DATA UNDER STUDY section start

(** A pending phase that the loop has passed without raising has
    parameters. *)
Lemma check_phases_params phases s s' q :
  check_phases cfg phases s = Ok s' -> q ∈ phases ->
  q ∈ deployed_phases s \/ is_Some (phase_params cfg !! q).
Proof.
  revert s. induction phases as [| p rest IH]; intros s H Hq; simpl in H.
  - by apply elem_of_nil in Hq.
  - inv_bind H. apply elem_of_cons in Hq as [-> | Hq].
    + apply check_phase_Ok in Ha
        as [[Hin ->] | [(pp & Hout & Hpp & Hgt & ->) | (pp & Hout & Hpp & Hle & Hd)]];
        [by left | right; by exists pp | right; by exists pp].
    + destruct (IH _ H Hq) as [Hin | ?]; [| by right].
      apply (check_phase_deployed _ _ _ q Ha) in Hin as [? | [-> (pp & ? & _)]];
        [by left | right; by exists pp].
Qed.

(** ** The bookkeeping invariant *)

Lemma well_tracked_init : well_tracked cfg (__init__ cfg).
Proof.
  unfold well_tracked, active_names. simpl. split; [constructor |].
  split; [| split].
  - intros q. split; intros H; [by apply elem_of_nil in H | set_solver].
  - set_solver.
  - intros info H. by apply elem_of_nil in H.
Qed.

Lemma deploy_phase_tracked p s s' :
  _deploy_phase cfg p s = Ok s' -> p ∉ deployed_phases s ->
  p ∈ selected_phases cfg -> well_tracked cfg s -> well_tracked cfg s'.
Proof.
  intros H Hout Hsel (Hnd & Hnames & Hsub & Hinfo).
  apply deploy_phase_Ok in H as (pp & Hpp & _ & Hact & Hdep & Htimes & Hinfl).
  unfold well_tracked, active_names. rewrite Hact, Hdep, Htimes, Hinfl.
  rewrite fmap_app. simpl. split; [| split; [| split]].
  - apply NoDup_app. split; [done |]. split; [| apply NoDup_singleton].
    intros q Hq Hq'. apply list_elem_of_singleton in Hq' as ->.
    by apply Hnames in Hq.
  - intros q. rewrite elem_of_app, list_elem_of_singleton, elem_of_union,
      elem_of_singleton. unfold active_names in Hnames. rewrite Hnames. tauto.
  - intros q. rewrite elem_of_union, elem_of_singleton.
    intros [-> | ?]; [done | by apply Hsub].
  - intros info. rewrite elem_of_app, list_elem_of_singleton.
    intros [Hin | ->].
    + destruct (Hinfo _ Hin) as (? & ? & ?).
      assert (phase info <> p).
      { intros <-. apply Hout, Hnames. unfold active_names.
        apply list_elem_of_fmap. by exists info. }
      rewrite !lookup_insert_ne by done. done.
    + simpl. by rewrite !lookup_insert_eq.
Qed.
(** One turn of the loop of [sync_from_google] on [contact], started with
    the statistics [stats] in the state [σ]: the [try] body returned an
    action and the turn is counted, or the body raised [e] and the turn
    leaves the one message of the handler.  The state after the turn is
    the one the body left. *)
Inductive from_google_at (contact : Contact) (stats : SyncStats) (σ : state W)
  : SyncStats -> state W -> Prop :=
| at_created σ' :
    upsert_google_contact fromisoformat contact σ = (Ok "created", σ') ->
    from_google_at contact stats σ (incr_created stats) σ'
| at_updated σ' :
    upsert_google_contact fromisoformat contact σ = (Ok "updated", σ') ->
    from_google_at contact stats σ (incr_updated stats) σ'
| at_failed e σ' :
    upsert_google_contact fromisoformat contact σ = (Raise e, σ') ->
    from_google_at contact stats σ (append_error (upsert_error contact e) stats) σ'.

(** One turn of the loop of [sync_to_google] on [page], started with the
    statistics [stats] in the state [σ].  The page does not parse; or it
    parses to a record without identity key; or the record [nc] has a
    key and the address book is asked for it, in the world of [σ]: the
    fetch fails, or its answer [gp] does not parse, or it parses to [g]
    and the serialized forms of [g] and of the merged record are equal
    (no update is sent) or differ (the merged record is sent, and the
    update succeeds or fails).  Every failure leaves one message. *)
Inductive to_google_at (page : json) (stats : SyncStats) (σ : state W)
  : SyncStats -> state W -> Prop :=
| at_malformed e :
    from_notion_page fromisoformat page = Raise e ->
    to_google_at page stats σ (append_error (page_error e) stats) σ
| at_unkeyed nc :
    from_notion_page fromisoformat page = Ok nc ->
    google_id nc = "" ->
    to_google_at page stats σ (incr_skipped stats) σ
| at_fetch_failed nc e w :
    from_notion_page fromisoformat page = Ok nc ->
    google_id nc <> "" ->
    google_get_contact (google_id nc) (world σ) = (Raise e, w) ->
    to_google_at page stats σ (append_error (push_error nc e) stats)
      (mkState (syncer σ) w (calls σ ++ [GetContact (google_id nc)]))
| at_answer_malformed nc gp e w :
    from_notion_page fromisoformat page = Ok nc ->
    google_id nc <> "" ->
    google_get_contact (google_id nc) (world σ) = (Ok gp, w) ->
    from_google_api gp = Raise e ->
    to_google_at page stats σ (append_error (push_error nc e) stats)
      (mkState (syncer σ) w (calls σ ++ [GetContact (google_id nc)]))
| at_unchanged nc gp g w :
    from_notion_page fromisoformat page = Ok nc ->
    google_id nc <> "" ->
    google_get_contact (google_id nc) (world σ) = (Ok gp, w) ->
    from_google_api gp = Ok g ->
    to_google_person g = to_google_person (_merge_contacts g nc) ->
    to_google_at page stats σ stats
      (mkState (syncer σ) w (calls σ ++ [GetContact (google_id nc)]))
| at_pushed nc gp g w r w' :
    from_notion_page fromisoformat page = Ok nc ->
    google_id nc <> "" ->
    google_get_contact (google_id nc) (world σ) = (Ok gp, w) ->
    from_google_api gp = Ok g ->
    to_google_person g <> to_google_person (_merge_contacts g nc) ->
    google_update_contact (google_id nc) (_merge_contacts g nc) w = (Ok r, w') ->
    to_google_at page stats σ (incr_updated stats)
      (mkState (syncer σ) w'
         (calls σ ++ [GetContact (google_id nc);
                      UpdateContact (google_id nc) (_merge_contacts g nc)]))
| at_push_failed nc gp g w e w' :
    from_notion_page fromisoformat page = Ok nc ->
    google_id nc <> "" ->
    google_get_contact (google_id nc) (world σ) = (Ok gp, w) ->
    from_google_api gp = Ok g ->
    to_google_person g <> to_google_person (_merge_contacts g nc) ->
    google_update_contact (google_id nc) (_merge_contacts g nc) w = (Raise e, w') ->
    to_google_at page stats σ (append_error (push_error nc e) stats)
      (mkState (syncer σ) w'
         (calls σ ++ [GetContact (google_id nc);
                      UpdateContact (google_id nc) (_merge_contacts g nc)])).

DATA UNDER STUDY section end

• **EXERCISE GOAL**:
What you return must match the records above exactly, line for line.

• **SOLUTION TO THIS PROBLEM**:
(** A pending phase that the loop has passed without raising has
    parameters. *)
Lemma check_phases_params phases s s' q :
  check_phases cfg phases s = Ok s' -> q ∈ phases ->
  q ∈ deployed_phases s \/ is_Some (phase_params cfg !! q).
Proof.
  revert s. induction phases as [| p rest IH]; intros s H Hq; simpl in H.
  - by apply elem_of_nil in Hq.
  - inv_bind H. apply elem_of_cons in Hq as [-> | Hq].
    + apply check_phase_Ok in Ha
        as [[Hin ->] | [(pp & Hout & Hpp & Hgt & ->) | (pp & Hout & Hpp & Hle & Hd)]];
        [by left | right; by exists pp | right; by exists pp].
    + destruct (IH _ H Hq) as [Hin | ?]; [| by right].
      apply (check_phase_deployed _ _ _ q Ha) in Hin as [? | [-> (pp & ? & _)]];
        [by left | right; by exists pp].
Qed.

(** ** The bookkeeping invariant *)

Lemma well_tracked_init : well_tracked cfg (__init__ cfg).
Proof.
  unfold well_tracked, active_names. simpl. split; [constructor |].
  split; [| split].
  - intros q. split; intros H; [by apply elem_of_nil in H | set_solver].
  - set_solver.
  - intros info H. by apply elem_of_nil in H.
Qed.

Lemma deploy_phase_tracked p s s' :
  _deploy_phase cfg p s = Ok s' -> p ∉ deployed_phases s ->
  p ∈ selected_phases cfg -> well_tracked cfg s -> well_tracked cfg s'.
Proof.
  intros H Hout Hsel (Hnd & Hnames & Hsub & Hinfo).
  apply deploy_phase_Ok in H as (pp & Hpp & _ & Hact & Hdep & Htimes & Hinfl).
  unfold well_tracked, active_names. rewrite Hact, Hdep, Htimes, Hinfl.
  rewrite fmap_app. simpl. split; [| split; [| split]].
  - apply NoDup_app. split; [done |]. split; [| apply NoDup_singleton].
    intros q Hq Hq'. apply list_elem_of_singleton in Hq' as ->.
    by apply Hnames in Hq.
  - intros q. rewrite elem_of_app, list_elem_of_singleton, elem_of_union,
      elem_of_singleton. unfold active_names in Hnames. rewrite Hnames. tauto.
  - intros q. rewrite elem_of_union, elem_of_singleton.
    intros [-> | ?]; [done | by apply Hsub].
  - intros info. rewrite elem_of_app, list_elem_of_singleton.
    intros [Hin | ->].
    + destruct (Hinfo _ Hin) as (? & ? & ?).
      assert (phase info <> p).
      { intros <-. apply Hout, Hnames. unfold active_names.
        apply list_elem_of_fmap. by exists info. }
      rewrite !lookup_insert_ne by done. done.
    + simpl. by rewrite !lookup_insert_eq.
Qed.
(** One turn of the loop of [sync_from_google] on [contact], started with
    the statistics [stats] in the state [σ]: the [try] body returned an
    action and the turn is counted, or the body raised [e] and the turn
    leaves the one message of the handler.  The state after the turn is
    the one the body left. *)
Inductive from_google_at (contact : Contact) (stats : SyncStats) (σ : state W)
  : SyncStats -> state W -> Prop :=
| at_created σ' :
    upsert_google_contact fromisoformat contact σ = (Ok "created", σ') ->
    from_google_at contact stats σ (incr_created stats) σ'
| at_updated σ' :
    upsert_google_contact fromisoformat contact σ = (Ok "updated", σ') ->
    from_google_at contact stats σ (incr_updated stats) σ'
| at_failed e σ' :
    upsert_google_contact fromisoformat contact σ = (Raise e, σ') ->
    from_google_at contact stats σ (append_error (upsert_error contact e) stats) σ'.

(** One turn of the loop of [sync_to_google] on [page], started with the
    statistics [stats] in the state [σ].  The page does not parse; or it
    parses to a record without identity key; or the record [nc] has a
    key and the address book is asked for it, in the world of [σ]: the
    fetch fails, or its answer [gp] does not parse, or it parses to [g]
    and the serialized forms of [g] and of the merged record are equal
    (no update is sent) or differ (the merged record is sent, and the
    update succeeds or fails).  Every failure leaves one message. *)
Inductive to_google_at (page : json) (stats : SyncStats) (σ : state W)
  : SyncStats -> state W -> Prop :=
| at_malformed e :
    from_notion_page fromisoformat page = Raise e ->
    to_google_at page stats σ (append_error (page_error e) stats) σ
| at_unkeyed nc :
    from_notion_page fromisoformat page = Ok nc ->
    google_id nc = "" ->
    to_google_at page stats σ (incr_skipped stats) σ
| at_fetch_failed nc e w :
    from_notion_page fromisoformat page = Ok nc ->
    google_id nc <> "" ->
    google_get_contact (google_id nc) (world σ) = (Raise e, w) ->
    to_google_at page stats σ (append_error (push_error nc e) stats)
      (mkState (syncer σ) w (calls σ ++ [GetContact (google_id nc)]))
| at_answer_malformed nc gp e w :
    from_notion_page fromisoformat page = Ok nc ->
    google_id nc <> "" ->
    google_get_contact (google_id nc) (world σ) = (Ok gp, w) ->
    from_google_api gp = Raise e ->
    to_google_at page stats σ (append_error (push_error nc e) stats)
      (mkState (syncer σ) w (calls σ ++ [GetContact (google_id nc)]))
| at_unchanged nc gp g w :
    from_notion_page fromisoformat page = Ok nc ->
    google_id nc <> "" ->
    google_get_contact (google_id nc) (world σ) = (Ok gp, w) ->
    from_google_api gp = Ok g ->
    to_google_person g = to_google_person (_merge_contacts g nc) ->
    to_google_at page stats σ stats
      (mkState (syncer σ) w (calls σ ++ [GetContact (google_id nc)]))
| at_pushed nc gp g w r w' :
    from_notion_page fromisoformat page = Ok nc ->
    google_id nc <> "" ->
    google_get_contact (google_id nc) (world σ) = (Ok gp, w) ->
    from_google_api gp = Ok g ->
    to_google_person g <> to_google_person (_merge_contacts g nc) ->
    google_update_contact (google_id nc) (_merge_contacts g nc) w = (Ok r, w') ->
    to_google_at page stats σ (incr_updated stats)
      (mkState (syncer σ) w'
         (calls σ ++ [GetContact (google_id nc);
                      UpdateContact (google_id nc) (_merge_contacts g nc)]))
| at_push_failed nc gp g w e w' :
    from_notion_page fromisoformat page = Ok nc ->
    google_id nc <> "" ->
    google_get_contact (google_id nc) (world σ) = (Ok gp, w) ->
    from_google_api gp = Ok g ->
    to_google_person g <> to_google_person (_merge_contacts g nc) ->
    google_update_contact (google_id nc) (_merge_contacts g nc) w = (Raise e, w') ->
    to_google_at page stats σ (append_error (push_error nc e) stats)
      (mkState (syncer σ) w'
         (calls σ ++ [GetContact (google_id nc);
                      UpdateContact (google_id nc) (_merge_contacts g nc)])).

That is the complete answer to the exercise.